The panel made 88 recommendations to governments and set out 22 conditions for Shell concerning mining, conservation, tailings management and other aspects.

In its decision, the review panel noted that the mine, 70 kilometres north of Fort McMurray, Alta., is surrounded by several other oil-sands projects, and that it will have positive economic benefits in Alberta and in the rest of the country. It said Alberta had identified bitumen mining as a “priority use” for the region.

However, the panel also said that the project would have numerous and varied ecological impacts both by itself and cumulatively with all the other development in the area, and that “weighed heavily” on its assessment.

“The panel finds that the project would likely have significant adverse environmental effects on wetlands, traditional plant potential areas, wetland-reliant species at risk, migratory birds that are wetland-reliant or species at risk, and biodiversity,” the panel wrote. “There is also a lack of proposed mitigation measures that have been proven to be effective.”
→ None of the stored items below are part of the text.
(** A pass brings its node to rest. *)
Lemma reconcile_rests a w node c w' :
  db_ok (w_db w) → pass_ready a w node c → reconcile_body a w = (w', Ok tt) → converged w' node c.
Proof.
  intros Hok Hr E ui' i u Has'.
  destruct (reconcile_touches _ _ _ _ Hok Hr) as (w1 & E1 & Ht & Hok'). rewrite E in E1. injection E1 as <-.
  destruct (touches_assigned _ _ _ _ _ _ _ _ Hok Hok' Ht Has') as (ui & Has & Hkey & _).
  destruct (reconcile_rows _ _ _ _ _ _ _ Hok Hr Has) as (Hgone & Hidle & Hpush).
  unfold reconcile, ignore in Hgone, Hidle, Hpush. rewrite E in Hgone, Hidle, Hpush. cbn [fst] in *.
  destruct (reconcile_pass _ _ _ _ Hok Hr) as (w1 & E1 & Hw & Hu & _). rewrite E in E1. injection E1 as <-.
  assert (t_user_inbounds (w_db w') !! ui_key ui = Some ui') as Hrow by (rewrite Hkey; apply Has').
  case_decide as Hact.
  - destruct (decide (ui_SyncStatus ui = SyncRemoving)) as [Hrm|Hrm].
    { rewrite (Hgone Hrm) in Hrow. done. }
    destruct (Hpush (conj Hact Hrm)) as (ui1 & Hui1 & Hst). rewrite Hrow in Hui1. injection Hui1 as <-.
    split; [done|]. eapply pushed_is_Some, (Hw ui i u); [done|by split].
  - destruct (decide (ui_SyncStatus ui = SyncRemoving)) as [Hrm|Hrm].
    { rewrite (Hgone Hrm) in Hrow. done. }
    rewrite (Hidle Hrm Hact) in Hrow. injection Hrow as <-. split; [done|].
    apply Hu. exists ui, i, u. split_and!; [done| |done..]. by intros [].
Qed.

(** ** One round *)

(** An actor, its node and its connection. *)
Record visit : Type := mkVisit { vi_actor : nat; vi_node : string; vi_conn : Conn }.

Definition ready_to (w : World) (v : visit) : Prop := pass_ready (vi_actor v) w (vi_node v) (vi_conn v).
Definition target (v : visit) : string := conn_target (vi_conn v).

(** The actors' loops take their reconcile ticks, one after the other. *)
Definition round (l : list visit) : IO unit :=
  for_each l (λ v, run_turn (vi_actor v) ReconcileTick ;;; ret tt).

Lemma turn_run a w w' :
  reconcile_body a w = (w', Ok tt) → (run_turn a ReconcileTick ;;; ret tt) w = (w', Ok tt).
Proof. intros E. unfold run_turn, reconcile, ignore, bind, ret. by rewrite E. Qed.

(** What the tables of [w] ask of the node, fulfilled in [w']. *)
Definition served (w w' : World) (node : string) (c : Conn) : Prop :=
  (∀ tag email, wanted (w_db w) node tag email → is_Some (on_node w' c tag email)) ∧
  (∀ tag email, unwanted (w_db w) node tag email → on_node w' c tag email = None) ∧
  (∀ tag email, ¬ wanted (w_db w) node tag email → ¬ unwanted (w_db w) node tag email →
     on_node w' c tag email = on_node w c tag email).

Lemma pass_serves a w node c w' :
  db_ok (w_db w) → pass_ready a w node c → reconcile_body a w = (w', Ok tt) → served w w' node c.
Proof.
  intros Hok Hr E. destruct (reconcile_pass _ _ _ _ Hok Hr) as (w1 & E1 & Hw & Hu & Hs).
  rewrite E in E1. injection E1 as <-. split_and!; [|done..].
  intros tag email (ui & i & u & Has & Hk & <- & <-). eapply pushed_is_Some, Hw; eauto.
Qed.

Lemma untouched_wish ns ts w w' node (Q : UserInbound → User → Prop) tag email :
  db_ok (w_db w) → db_ok (w_db w') → touches ns ts w w' → node ∉ ns →
  (∃ ui i u, assigned (w_db w') node ui i u ∧ Q ui u ∧ ib_Tag i = tag ∧ u_Email u = email) ↔
  (∃ ui i u, assigned (w_db w) node ui i u ∧ Q ui u ∧ ib_Tag i = tag ∧ u_Email u = email).
Proof.
  intros Hok Hok' Ht Hn. split; intros (ui & i & u & Has & HQ & E).
  - destruct (touches_assigned _ _ _ _ _ _ _ _ Hok Hok' Ht Has) as (ui0 & Has0 & _ & E0).
    exists ui0, i, u. rewrite (E0 Hn). rewrite (E0 Hn) in Has0. done.
  - exists ui, i, u. split; [by eapply untouched_assigned|done].
Qed.

Lemma round_converges l : ∀ w,
  db_ok (w_db w) → Forall (ready_to w) l → NoDup (vi_node <$> l) → NoDup (target <$> l) →
  ∃ w', round l w = (w', Ok tt) ∧ db_ok (w_db w') ∧
    Forall (λ v, served w w' (vi_node v) (vi_conn v) ∧ converged w' (vi_node v) (vi_conn v)) l ∧
    touches (vi_node <$> l) (target <$> l) w w'.
Proof.
  induction l as [|[a node c] l IH]; intros w Hok Hr Hn Ht.
  { exists w. split_and!; [done..|constructor|apply touches_refl]. }
  apply Forall_cons in Hr as [Hr Hrs]. rewrite !fmap_cons in Hn, Ht.
  apply NoDup_cons in Hn as [Hn Hns]. apply NoDup_cons in Ht as [Ht Hts]. cbn in Hr, Hn.
  destruct (reconcile_touches _ _ _ _ Hok Hr) as (w1 & E1 & Ht1 & Hok1).
  assert (∀ v, v ∈ l → (vi_node v ∉ [node]) ∧ (target v ∉ [conn_target c])) as Hapart.
  { intros v Hv. rewrite !not_elem_of_cons. split; (split; [|by apply not_elem_of_nil]); intros E.
    - apply Hn. rewrite <- E. by apply list_elem_of_fmap_2.
    - apply Ht. change (target (mkVisit a node c)) with (conn_target c). rewrite <- E. by apply list_elem_of_fmap_2. }
  destruct (IH w1) as (w' & E2 & Hok' & Hall & Ht2); [done| |done|done|].
  { rewrite Forall_forall in Hrs |- *. intros v Hv. destruct (Hapart v Hv).
    by eapply ready_untouched; [| | | |apply Hrs]. }
  exists w'. split_and!; [|done| |eapply (touches_trans [node] [conn_target c]); [exact Ht1|exact Ht2]].
  { unfold round. cbn [for_each vi_actor]. rewrite (bind_Ok _ _ _ _ _ (turn_run _ _ _ E1)). exact E2. }
  constructor.
  - destruct (pass_serves _ _ _ _ _ Hok Hr E1) as (H1 & H2 & H3). split; cbn.
    + split_and!; intros tag email; rewrite (tc_net _ _ _ _ Ht2) by done; auto.
    + eapply converged_untouched; [exact Hok1|exact Hok'|exact Ht2|exact Hn|exact Ht|]. exact (reconcile_rests _ _ _ _ _ Hok Hr E1).
  - rewrite Forall_forall in Hall |- *. intros v Hv. destruct (Hapart v Hv) as [Hvn Hvt].
    destruct (Hall v Hv) as [(H1 & H2 & H3) Hcv]. split; [|done]. unfold served, wanted, unwanted in *.
    split_and!; intros tag email.
    + intros Hw. apply H1. by eapply (untouched_wish _ _ w w1 _ keep).
    + intros Hu. apply H2. by eapply (untouched_wish _ _ w w1 _ (λ ui u, ¬ keep ui u)).
    + intros Hw Hu. rewrite H3, (tc_net _ _ _ _ Ht1); [done..| |].
      * intros Hw'. apply Hw. by eapply (untouched_wish _ _ w w1 _ keep) in Hw'.
      * intros Hu'. apply Hu. by eapply (untouched_wish _ _ w w1 _ (λ ui u, ¬ keep ui u)) in Hu'.
Qed.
Shell said it was pleased with the green light and was reviewing the conditions and recommendations.

“Since 2007, we have strived to improve the public’s understanding of the project through extensive consultation with people across the region and have submitted over 18,000 pages of information and evidence,” Shell said in a statement.

Environmental groups were disappointed. Simon Dyer, policy director at the Pembina Institute, an environmental think tank, said Canada’s reputation is being put further at risk as it keeps approving oil-sands projects in the absence of adequate rules for global warming or wetland protection.

“It’s the same old stuff,” Mr. Dyer said.